PITTSBURGH (NewsRadio 1020 KDKA) – For the first time since announcing he was stepping down later this month,  U.S. Attorney David Hickon talked with KDKA’s Marty Griffin on Monday’s show about his decision to resign.

Hickton, a Democrat, was nominated by President Obama and took office in 2009. He’s served since 2010.

Hickton made waves on the international level, indicting five Chinese army officers for hacking local corporate giants Alcoa, U.S. Steel and Westinghouse. And his office has been on the cutting edge of cyber theft and espionage.

“You have to be committed, you have to be nimble, but we have the best investigators in Pittsburgh and the commitment we’ve made has been unparalleled,” he said.

Hickon said with a new administration entering Washington in January, it was, “best for the district in the long run for a new U.S. Attorney to be in place.”

Closer to home, Hickton also took on the heroin-opioid crisis, deciding that prosecution wasn’t the way to a solution, and enlisting the public health community to get addicts into treatment.
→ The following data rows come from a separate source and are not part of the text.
(** * StdIO: line-delimited JSON requests over standard input and output

    A shallow embedding of [clients/tabby-agent/src/StdIO.ts] and the
    properties of its framing, its codec, its dispatch of requests, its
    cancellation of pending requests and its forwarding of events.

    - Texts are [string]s of bytes: a text is held in UTF-8, as the input
      delivers it and the output receives it, and a chunk is the text that
      [data.toString()] gives.  A surrogate that stands alone, which a
      JavaScript string can hold and UTF-8 cannot, is held as the three
      bytes that the same scheme gives it.
    - A value that travels on the wire is a [json] term.  Numbers are held
      exactly, as integers and as decimal fractions; where a JavaScript
      number holds them exactly too is part of [well_formed].  [value] adds
      [undefined], which property reads produce.
    - [this.ongoingRequests] is the finite map of its own properties, keyed
      by property name ([ToString] of the id).  Ids are numbers by their
      declared type, and for such keys the object inherits nothing.
    - The provider is a record of its members: a call either throws or
      returns a value or a thenable.  A thenable is named by a [handle];
      when it resolves or rejects is up to the surroundings ([Settle]).
      [cancel()] on a [CancelablePromise] is recorded; what it does to the
      operation is the provider's business.
    - The process is a state [StdIO] and a step function over the events
      that reach it: a call of [bind], a chunk on the input, an event of the
      provider, the settlement of an operation.  [handleRequest] runs up to
      its [await]; the rest of it runs at the end of the turn in which the
      awaited operation is settled. *)

From Stdlib Require Import ZArith Ascii String List Bool Lia.
From Stdlib Require Import DecimalString DecimalZ DecimalFacts.
From stdpp Require Import base tactics option list gmap strings.
(** * Shot segmentation and the cut-and-upload pipeline

    A shallow embedding of [utils/shotcutter/segmenter.py] (the class
    [SmartSegmenter]) and of [utils/shotcutter/cutter.py] together with
    [utils/shotcutter/oss_uploader.py], followed by the properties of the
    specification that concern them.  The program and the vocabulary of
    its properties come first, lemmas and theorems after them.

    Numbers.  The Python code computes with [float] (and an [int]
    [max_duration]).  The segmenter is embedded once, over an arbitrary
    carrier with the five operations the source uses ([0.0], [+], [-], [<=],
    [>]).  Structural facts (which value is stored where) are proved for
    every carrier, so they hold for IEEE doubles as well; facts of arithmetic
    are proved for the carrier [Q] of exact rationals, and the concrete
    scenario is evaluated both over [Q] and over binary64 floats.

    The world.  The media tool, the file system, the object store and the
    order in which futures complete are parameters: every statement about
    the pipeline holds for all of them.

    The rest of the package.  The other functions of these files (the
    truncation and the statistics of the segmenter, the worker pools, the
    two older entry points of the cutter), the construction of the shots in
    [utils/shotcutter/detector.py] and the entry points of
    [utils/shotcutter/__init__.py] are embedded after them, and their
    properties close the development. *)

From stdpp Require Import gmap strings list fin_maps sorting pretty.
From Stdlib Require Import Ascii QArith Qround Lqa Floats.

(** ** Numeric carriers *)

Class Number (T : Type) := {
  num_zero : T;
  num_add : T → T → T;
  num_sub : T → T → T;
  num_le : T → T → bool;
  num_gt : T → T → bool
}.

Definition Qgt_bool (a b : Q) : bool :=
  (Qnum b * QDen a <? Qnum a * QDen b)%Z.

#[export] Instance Q_number : Number Q := {|
  num_zero := 0%Q;
  num_add := Qplus;
  num_sub := Qminus;
  num_le := Qle_bool;
  num_gt := Qgt_bool
|}.

#[export] Instance float_number : Number float := {|
  num_zero := 0%float;
  num_add := PrimFloat.add;
  num_sub := PrimFloat.sub;
  num_le := PrimFloat.leb;
  num_gt := fun a b => PrimFloat.ltb b a
|}.

(** ** The segmenter, [segmenter.py] *)

Module Segmenter.

Section Code.
Context {T : Type} `{Number T}.

(** [detector.Shot], a dataclass of five fields. *)
Record Shot := {
  start_frame : Z;
  end_frame : Z;
  start_time : T;
  end_time : T;
  duration : T
}.

(** The three local variables of [segment] that survive an iteration of
    its [for] loop. *)
Record state := {
  segments : list (T * T);
  current_start : T;
  accumulated_duration : T
}.

Variable max_duration : T.

(** Lines 82-85: [while remaining > self.max_duration].  The loop need
    not terminate (take [max_duration = 0]), hence the fuel: [None] means
    that [fuel] iterations did not reach the exit. *)
Fixpoint hard_split (fuel : nat) (segs : list (T * T))
    (shot_start remaining : T) : option (list (T * T) * T * T) :=
  if num_gt remaining max_duration then
    match fuel with
    | O => None
    | S fuel' =>
        hard_split fuel'
          (segs ++ [(shot_start, num_add shot_start max_duration)])
          (num_add shot_start max_duration)
          (num_sub remaining max_duration)
    end
  else Some (segs, shot_start, remaining).

(** Lines 72-76 and 99-102: the segment under construction is appended
    when it has content, and the next one starts where it ends.  The
    oversize case also resets the accumulator here ([reset = true]). *)
Definition save_current (reset : bool) (st : state) : state :=
  if num_gt (accumulated_duration st) num_zero then
    let current_end :=
      num_add (current_start st) (accumulated_duration st) in
    {| segments := segments st ++ [(current_start st, current_end)];
       current_start := current_end;
       accumulated_duration :=
         if reset then num_zero else accumulated_duration st |}
  else st.
(** * ino: an inotify directory watcher (src/ino.c)

    A shallow embedding of [handle_events] and [main] of src/ino.c.

    - The process talks to the kernel through six calls ([inotify_init1],
      [calloc], [inotify_add_watch], [poll], [read], [close]/[free]).  Their
      results are supplied by an environment [env]; every call the program
      makes and everything it prints is recorded, in program order, in a
      trace of [io_event]s.
    - The read buffer [buf] is the 4096-byte array of [handle_events]; a
      record header is the Linux [struct inotify_event] (four 32-bit fields,
      16 bytes, followed by [len] bytes of name), read in little-endian
      byte order.
    - The numeric constants are those of the Linux headers the file
      includes (<sys/inotify.h>, <poll.h>, <errno.h>, <stdlib.h>). *)

From Stdlib Require Import ZArith Lia Bool Ascii String.
From Stdlib.Strings Require Import Byte.
From stdpp Require Import base option list.

Local Open Scope Z_scope.

(** ** Constants of the included system headers *)

Definition EINTR : Z := 4.
Definition EAGAIN : Z := 11.
Definition POLLIN : Z := 1.
Definition STDIN_FILENO : Z := 0.
Definition EXIT_SUCCESS : Z := 0.
Definition EXIT_FAILURE : Z := 1.

Definition IN_CLOSE_WRITE : Z := 0x8.
Definition IN_CLOSE_NOWRITE : Z := 0x10.
Definition IN_OPEN : Z := 0x20.
Definition IN_MOVED_FROM : Z := 0x40.
Definition IN_MOVED_TO : Z := 0x80.
Definition IN_ISDIR : Z := 0x40000000.
Definition IN_CLOSE : Z := Z.lor IN_CLOSE_WRITE IN_CLOSE_NOWRITE.
Definition IN_MOVE : Z := Z.lor IN_MOVED_FROM IN_MOVED_TO.
Definition IN_NONBLOCK : Z := 0x800.

(** [sizeof buf] in [handle_events], and [sizeof (struct inotify_event)]. *)
Definition BUF_SIZE : Z := 4096.
Definition EVENT_SIZE : Z := 16.

(** ** Bytes and C strings *)

Definition byte_to_Z (b : byte) : Z := Z.of_N (Byte.to_N b).

Definition byte_of_Z (z : Z) : byte :=
  default x00 (Byte.of_N (Z.to_N (z mod 256))).

(** The line break written by a trailing backslash-n in a format string. *)
Definition newline : string := String "010"%char EmptyString.

(** The text [printf("%s", p)] writes for the bytes found at [p]: everything
    before the first NUL.  [None] when the bytes end before a NUL is found
    (the read would leave the array). *)
Fixpoint c_string (bs : list byte) : option string :=
  match bs with
  | [] => None
  | b :: rest =>
      if Byte.eqb b x00 then Some EmptyString
      else s ← c_string rest; Some (String (ascii_of_byte b) s)
  end.

(** ** The record header: [struct inotify_event] *)

Record inotify_event : Type := mk_event {
  ev_wd : Z;       (* int      wd     *)
  ev_mask : Z;     (* uint32_t mask   *)
  ev_cookie : Z;   (* uint32_t cookie *)
  ev_len : Z       (* uint32_t len    *)
}.

Definition load_u8 (buf : list byte) (off : Z) : option Z :=
  if 0 <=? off then byte_to_Z <$> buf !! Z.to_nat off else None.

Definition load_u32 (buf : list byte) (off : Z) : option Z :=
  b0 ← load_u8 buf off;
  b1 ← load_u8 buf (off + 1);
  b2 ← load_u8 buf (off + 2);
  b3 ← load_u8 buf (off + 3);
  Some (b0 + 2 ^ 8 * b1 + 2 ^ 16 * b2 + 2 ^ 24 * b3).

(** Reinterpreting 32 bits as a two's-complement [int]. *)
Definition to_int32 (u : Z) : Z := if u <? 2 ^ 31 then u else u - 2 ^ 32.

(** [event = (const struct inotify_event * ) ptr] followed by the field
    reads; [None] when the header does not lie inside the array. *)
Definition load_event (buf : list byte) (off : Z) : option inotify_event :=
  w ← load_u32 buf off;
  m ← load_u32 buf (off + 4);
  c ← load_u32 buf (off + 8);
  l ← load_u32 buf (off + 12);
  Some (mk_event (to_int32 w) m c l).

(** [event->name] as printed by [printf("%s", event->name)]. *)
Definition load_name (buf : list byte) (off : Z) : option string :=
  if 0 <=? off then c_string (drop (Z.to_nat (off + EVENT_SIZE)) buf) else None.

(** ** Printing one record (ino.c lines 43-71) *)

(** The C condition [if (m & bit)]. *)
Definition test_mask (m bit : Z) : bool := negb (Z.land m bit =? 0).

Definition print_kinds (m : Z) : string :=
  ((if test_mask m IN_OPEN then "IN_OPEN: " else "") ++
   (if test_mask m IN_CLOSE_NOWRITE then "IN_CLOSE_NOWRITE: " else "") ++
   (if test_mask m IN_CLOSE_WRITE then "IN_CLOSE_WRITE: " else "") ++
   (if test_mask m IN_MOVED_FROM then "IN_MOVED_FROM: " else "") ++
   (if test_mask m IN_MOVED_TO then "IN_MOVED_TO: " else ""))%string.

(** The array reads [wd[i]] and [argv[i]]. *)
Definition wd_at (wd : list Z) (i : nat) : Z := default 0 (wd !! i).
Definition argv_at (argv : list string) (i : nat) : string :=
  default EmptyString (argv !! i).

(** [for (i = 1; i < argc; ++i) if (wd[i] == id) { ...; break; }]:
    [n] iterations remain, the loop variable is [i]. The result is the
    index at which the loop breaks. *)
Fixpoint find_watch (n : nat) (i : nat) (wd : list Z) (id : Z) : option nat :=
  match n with
  | O => None
  | S n' =>
      if wd_at wd i =? id then Some i
      else find_watch n' (S i) wd id
  end.

Definition resolve (wd : list Z) (argc : Z) (id : Z) : option nat :=
  find_watch (Z.to_nat (argc - 1)) 1 wd id.

(** The table entry an id resolves to, as a path string. *)
Definition resolve_path (wd : list Z) (argc : Z) (argv : list string) (id : Z)
  : option string :=
  i ← resolve wd argc id; Some (argv_at argv i).

Definition print_dir (wd : list Z) (argc : Z) (argv : list string) (id : Z)
  : string :=
  match resolve_path wd argc argv id with
  | Some path => (path ++ "/")%string
  | None => EmptyString
  end.

Definition print_object (m : Z) : string :=
  if test_mask m IN_ISDIR then (" [directory]" ++ newline)%string
  else (" [file]" ++ newline)%string.

(** [if (event->len) printf("%s", event->name);] *)
Definition print_name (buf : list byte) (off : Z) (ev : inotify_event)
  : option string :=
  if ev_len ev =? 0 then Some EmptyString else load_name buf off.

(** The text written for the record at offset [off], and the header read
    there. *)
Definition report_event (wd : list Z) (argc : Z) (argv : list string)
  (buf : list byte) (off : Z) : option (inotify_event * string) :=
  ev ← load_event buf off;
  name ← print_name buf off ev;
  Some (ev, (print_kinds (ev_mask ev) ++ print_dir wd argc argv (ev_wd ev) ++
             name ++ print_object (ev_mask ev))%string).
“It was just as important to get dealers off the streets as it was to prevent people from overdosing and getting addicted,” he said.

On KDKA Radio, Hickton defended the use of Narcan despite the resistance of some addicts to get help even after first responders save them.
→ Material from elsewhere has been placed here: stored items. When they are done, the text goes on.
(** X23.  For an instant in the years 0 to 9999, reading back the text
    that [toISOString] writes gives the same instant; and its date part, the
    text the date picker stores as expiration, is a well-formed date that
    reads back as UTC midnight of the instant's UTC day. *)
Theorem iso_round_trip :
  forall (h : Host) (t : Z),
    0 <= YearFromTime t <= 9999 ->
    newDate h (isoString t) = Some t
    /\ dateOnly (isoDate t)
       = Some (YearFromTime t, MonthFromTime t + 1, DateFromTime t)
    /\ newDate h (isoDate t) = Some (utcMidnight (Day t)).
Proof. exact iso_round_trip_aux. Qed.

Lemma iso_round_trip_witness :
  newDate utcHost (isoString noonJan10) = Some noonJan10.
Proof.
  apply (iso_round_trip utcHost noonJan10). vm_compute. split; discriminate.
Defined.

(* ===================================================================== *)
(** ** Ripeness stamps made by the app                                    *)
(* ===================================================================== *)

Lemma isoString_nonempty t : isoString t <> "".
Proof.
  unfold isoString. destruct (yearString (YearFromTime t)); discriminate.
Qed.

Lemma four_digit_year_range t :
  0 <= YearFromTime t <= 9999 -> Z.abs t <= 3000001 * msPerDay.
Proof.
  intros Hy. pose proof (MonthFromTime_range t) as Hm.
  pose proof (DateFromTime_range t) as Hd.
  pose proof (DaysInMonth_bounds (YearFromTime t) (MonthFromTime t) Hm) as Hb.
  assert (Hday : Z.abs (Day t) <= 3000000).
  { rewrite <- MakeDay_fields. apply MakeDay_four_digits; [exact Hy | lia | lia]. }
  pose proof (Day_bounds t). unfold msPerDay in *. lia.
Qed.

Lemma stamp_needs_check_aux :
  forall (off now t0 : Z) (th : option Z),
    - msPerDay < off < msPerDay -> ordinaryTime now ->
    0 <= YearFromTime t0 <= 9999 ->
    (needsRipenessCheck (fixedHost off) now (Some (isoString t0)) th = true
     <-> match th with Some n => n | None => 3 end
         < localDay (fixedHost off) now - localDay (fixedHost off) t0).
Proof.
  intros off now t0 th Hoff Hn Hy. unfold ordinaryTime in Hn.
  pose proof (fixedHost_ordinary off Hoff) as Hz.
  destruct (iso_round_trip_aux (fixedHost off) t0 Hy) as (Hp & _ & _).
  pose proof (four_digit_year_range t0 Hy) as Ht.
  pose proof (isoString_nonempty t0) as Hne. apply truthy_Some in Hne.
  unfold needsRipenessCheck. rewrite Hne.
  rewrite (ripenessDiffDays_value _ now _ t0 Hz Hp)
    by (unfold msPerDay in *; lia).
  cbn [LocalTZA fixedHost]. unfold fixedZone.
  replace (localDay (fixedHost off) now * msPerDay - off
           - (localDay (fixedHost off) t0 * msPerDay - off))
    with ((localDay (fixedHost off) now - localDay (fixedHost off) t0) * 86400000)
    by (unfold msPerDay; lia).
  rewrite ceilDiv_exact. cbn [JS.gt]. apply Z.ltb_lt.
Qed.

(** X24.  At a constant offset from UTC, a stamp that the app wrote at the
    instant [t0] ([new Date().toISOString()]) needs a ripeness check at
    [now] exactly when the number of local calendar days from the day of
    [t0] to the day of [now] is more than the threshold, 3 when none is
    given. *)
Theorem stamp_needs_check :
  forall (off now t0 : Z) (th : option Z),
    - msPerDay < off < msPerDay -> ordinaryTime now ->
    0 <= YearFromTime t0 <= 9999 ->
    (needsRipenessCheck (fixedHost off) now (Some (isoString t0)) th = true
     <-> match th with Some n => n | None => 3 end
         < localDay (fixedHost off) now - localDay (fixedHost off) t0).
Proof. exact stamp_needs_check_aux. Qed.

Lemma stamp_needs_check_witness :
  needsRipenessCheck utcHost (noonJan10 + 4 * msPerDay) (Some (isoString noonJan10))
    None = true.
Proof.
  apply (stamp_needs_check 0 (noonJan10 + 4 * msPerDay) noonJan10 None).
  - unfold msPerDay; lia.
  - unfold ordinaryTime, noonJan10, msPerDay; lia.
  - vm_compute. split; discriminate.
  - vm_compute. reflexivity.
Defined.

(** X25.  The form saves nothing without a name and keeps the id of the
    record being edited.  Every record it saves carries a ripeness stamp:
    the form's own stamp when the form has one, and the instant of saving
    when no ripeness was ever chosen.  A record of the second kind, saved at
    [t0], is flagged for a ripeness check (default threshold) exactly from
    the fourth local day after [t0] on, at a constant offset from UTC. *)
Theorem form_save_stamp :
  (forall editing newId now f,
      AddIngredientScreen.handleSaveIngredient editing newId now f = None
      <-> AddIngredientScreen.name f = "")
  /\ (forall e newId now f i,
         AddIngredientScreen.handleSaveIngredient (Some e) newId now f = Some i ->
         id i = id e)
  /\ (forall editing newId now f i,
         AddIngredientScreen.handleSaveIngredient editing newId now f = Some i ->
         name i <> "" /\ truthy (lastRipenessUpdate i) = true)
  /\ (forall editing newId now f i stamp,
         AddIngredientScreen.lastRipenessUpdate f = Some stamp -> stamp <> "" ->
         AddIngredientScreen.handleSaveIngredient editing newId now f = Some i ->
         lastRipenessUpdate i = Some stamp)
  /\ (forall editing newId now f i,
         truthy (AddIngredientScreen.lastRipenessUpdate f) = false ->
         AddIngredientScreen.handleSaveIngredient editing newId now f = Some i ->
         lastRipenessUpdate i = Some (isoString now))
  /\ (forall off editing newId t0 later f i,
         - msPerDay < off < msPerDay -> ordinaryTime later ->
         0 <= YearFromTime t0 <= 9999 ->
         truthy (AddIngredientScreen.lastRipenessUpdate f) = false ->
         AddIngredientScreen.handleSaveIngredient editing newId t0 f = Some i ->
         (needsRipenessCheck (fixedHost off) later (lastRipenessUpdate i) None = true
          <-> 3 < localDay (fixedHost off) later - localDay (fixedHost off) t0)).
Proof.
  split; [|split; [|split; [|split; [|split]]]].
  - intros editing newId now f. unfold AddIngredientScreen.handleSaveIngredient.
    destruct (truthy (Some (AddIngredientScreen.name f))) eqn:E; cbn [negb].
    + apply truthy_Some in E. split; [discriminate | contradiction].
    + split; [|reflexivity]. intros _.
      destruct (String.eqb_spec (AddIngredientScreen.name f) "") as [H|H];
        [exact H|]. apply truthy_Some in H. congruence.
  - intros e newId now f i H. unfold AddIngredientScreen.handleSaveIngredient in H.
    destruct (negb (truthy (Some (AddIngredientScreen.name f)))); [discriminate|].
    injection H as <-. reflexivity.
  - intros editing newId now f i H.
    unfold AddIngredientScreen.handleSaveIngredient in H.
    destruct (truthy (Some (AddIngredientScreen.name f))) eqn:E; [|discriminate].
    cbn [negb] in H. injection H as <-. cbn [name lastRipenessUpdate].
    split; [apply truthy_Some, E|].
    destruct (truthy (AddIngredientScreen.lastRipenessUpdate f)) eqn:Es.
    + destruct (AddIngredientScreen.lastRipenessUpdate f) as [stamp|];
        [exact Es | discriminate Es].
    + apply truthy_Some, isoString_nonempty.
  - intros editing newId now f i stamp Hf Hne H.
    unfold AddIngredientScreen.handleSaveIngredient in H.
    destruct (negb (truthy (Some (AddIngredientScreen.name f)))); [discriminate|].
    injection H as <-. cbn [lastRipenessUpdate]. rewrite Hf.
    apply truthy_Some in Hne. rewrite Hne. reflexivity.
  - intros editing newId now f i Hs H.
    unfold AddIngredientScreen.handleSaveIngredient in H.
    destruct (negb (truthy (Some (AddIngredientScreen.name f)))); [discriminate|].
    injection H as <-. cbn [lastRipenessUpdate]. rewrite Hs. reflexivity.
  - intros off editing newId t0 later f i Hoff Hl Hy Hs H.
    unfold AddIngredientScreen.handleSaveIngredient in H.
    destruct (negb (truthy (Some (AddIngredientScreen.name f)))); [discriminate|].
    injection H as <-. cbn [lastRipenessUpdate]. rewrite Hs.
    exact (stamp_needs_check_aux off later t0 None Hoff Hl Hy).
Qed.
“I think my legacy in this area is whether we are going to achieve that,” he said. “People don’t wake up one day and decide they’re gong to ruin their lives by going on opioid — it’s a disease.”
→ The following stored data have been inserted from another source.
Lemma catch_prepend {A} (h : M E S A) t0 x :
  catch h (prepend t0 x) = prepend t0 (catch h x).
Proof.
  destruct x as [[[a | []] s] t]; cbn; try done.
  unfold prepend. cbn. by rewrite app_assoc.
Qed.

Lemma catch_ok {A} (h : M E S A) a s t : catch h (Ok a, s, t) = (Ok a, s, t).
Proof. done. Qed.

Lemma catch_spin {A} (h : M E S A) s t :
  catch h (Raise SpinnakerException, s, t) = prepend t (h s).
Proof. done. Qed.

Lemma prepend_tuple {A} t0 (r : outcome A) (s : S) (t : list E) :
  prepend t0 (r, s, t) = (r, s, t0 ++ t).
Proof. done. Qed.

Lemma prepend_prepend {A} t0 t1 (x : outcome A * S * list E) :
  prepend t0 (prepend t1 x) = prepend (t0 ++ t1) x.
Proof. unfold prepend. cbn. by rewrite app_assoc. Qed.

Lemma ret_run {A} (a : A) s : @ret E S A a s = (Ok a, s, []).
Proof. done. Qed.

Lemma raise_run {A} e s : @raise E S A e s = (Raise e, s, []).
Proof. done. Qed.

Lemma emit_run (e : E) (s : S) : emit e s = (Ok tt, s, [e]).
Proof. done. Qed.

Lemma gets_run {A} (f : S -> A) s : @gets E S A f s = (Ok (f s), s, []).
Proof. done. Qed.

Lemma modify_run (f : S -> S) s : @modify E S f s = (Ok tt, f s, []).
Proof. done. Qed.

Lemma lift_outcome_run {A} (o : outcome A) s : @lift_outcome E S A o s = (o, s, []).
Proof. done. Qed.
End Engine.

Ltac sym_step :=
  first
    [ rewrite run_bind
    | rewrite run_try_except
    | rewrite andthen_prepend
    | rewrite andthen_ok
    | rewrite andthen_raise
    | rewrite catch_prepend
    | rewrite catch_ok
    | rewrite catch_spin
    | rewrite prepend_prepend
    | rewrite prepend_tuple
    | rewrite ret_run
    | rewrite raise_run
    | rewrite emit_run
    | rewrite gets_run
    | rewrite modify_run
    | rewrite lift_outcome_run
    | progress cbv beta
    | progress cbn [app]
    | match goal with
      | |- context [(if ?b then _ else _) _] => destruct b eqn:?
      | |- context [(match ?x with _ => _ end) _] => destruct x eqn:?
      | |- context [catch _ (Raise ?e, _, _)] => destruct e
      end ].

Ltac sym_run :=
  unfold_driver; unfold py_and; cbv beta zeta; cbn [fst snd for_ for_return];
  repeat sym_step.

(** ** The acquisition phase *)

Lemma acquire_images_total directory c :
  exists b, result_of (acquire_images directory c) = Ok b.
Proof.
  eapply spec_total; [apply (acquire_images_spec c) | apply same_flags_refl].
Qed.

Lemma acquire_images_result directory c :
  result_of (acquire_images directory c) = Ok (acquired directory c).
Proof.
  unfold acquired. by destruct (acquire_images_total directory c) as [b ->].
Qed.


Lemma insert_middle {A} (pre : list A) (c c' : A) (l : list A) :
  <[length pre := c']> (pre ++ c :: l) = pre ++ c' :: l.
Proof. induction pre as [| x pre IH]; [done |]. simpl. by rewrite IH. Qed.


Lemma on_cam_middle {A} (m : CamM A) pre c l :
  on_cam (length pre) m (pre ++ c :: l) =
    (result_of (m c), pre ++ state_of (m c) :: l,
     map (OnCam (length pre)) (trace_of (m c))).
Proof.
  rewrite (on_cam_run _ _ _ c); [| by apply list_lookup_middle].
  by rewrite insert_middle.
Qed.

Lemma acquire_loop_run directory l : forall pre result,
  acquire_loop directory (seq (length pre) (length l)) result (pre ++ l) =
    (Ok (result && forallb (acquired directory) l),
     pre ++ map (fun c => state_of (acquire_images directory c)) l,
     acquire_trace directory (length pre) l).
Proof.
  induction l as [| c l IH]; intros pre result; cbn [length seq acquire_loop].
  - cbn. by rewrite andb_true_r.
  - erewrite run_bind_ok;
      [| rewrite on_cam_middle, acquire_images_result; reflexivity].
    set (c' := state_of (acquire_images directory c)).
    replace (pre ++ c' :: l) with ((pre ++ [c']) ++ l) by by rewrite <- app_assoc.
    replace (S (length pre)) with (length (pre ++ [c'])) by (rewrite length_app; cbn; lia).
    rewrite IH. cbn [result_of state_of trace_of fst snd forallb map acquire_trace].
    rewrite <- !app_assoc, andb_assoc. cbn [app].
    repeat f_equal. rewrite length_app. cbn. f_equal; lia.
Qed.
A third priority was bridging the gap in police-community relations. After Jordan Miles but before the shooting in Ferguson, Missouri, Hickton convened a group of community leaders and law enforcement, opening up a dialogue and finding solutions like having police walk a beat.

“We haven’t been free of problems here, but I think when you look at Western Pennsylvania we’ve been able to deal with our problems better and we haven’t had the problems that have completely fractured the community,” Hickton said.

It is customary for U.S. Attorneys to step down when there’s a change in administrations.

First Assistant U.S. Attorney Soo Song will take over as acting U.S. Attorney on Nov. 29 until the Trump Administration nominates a new U.S. Attorney, which will need to be confirmed by the U.S. Senate.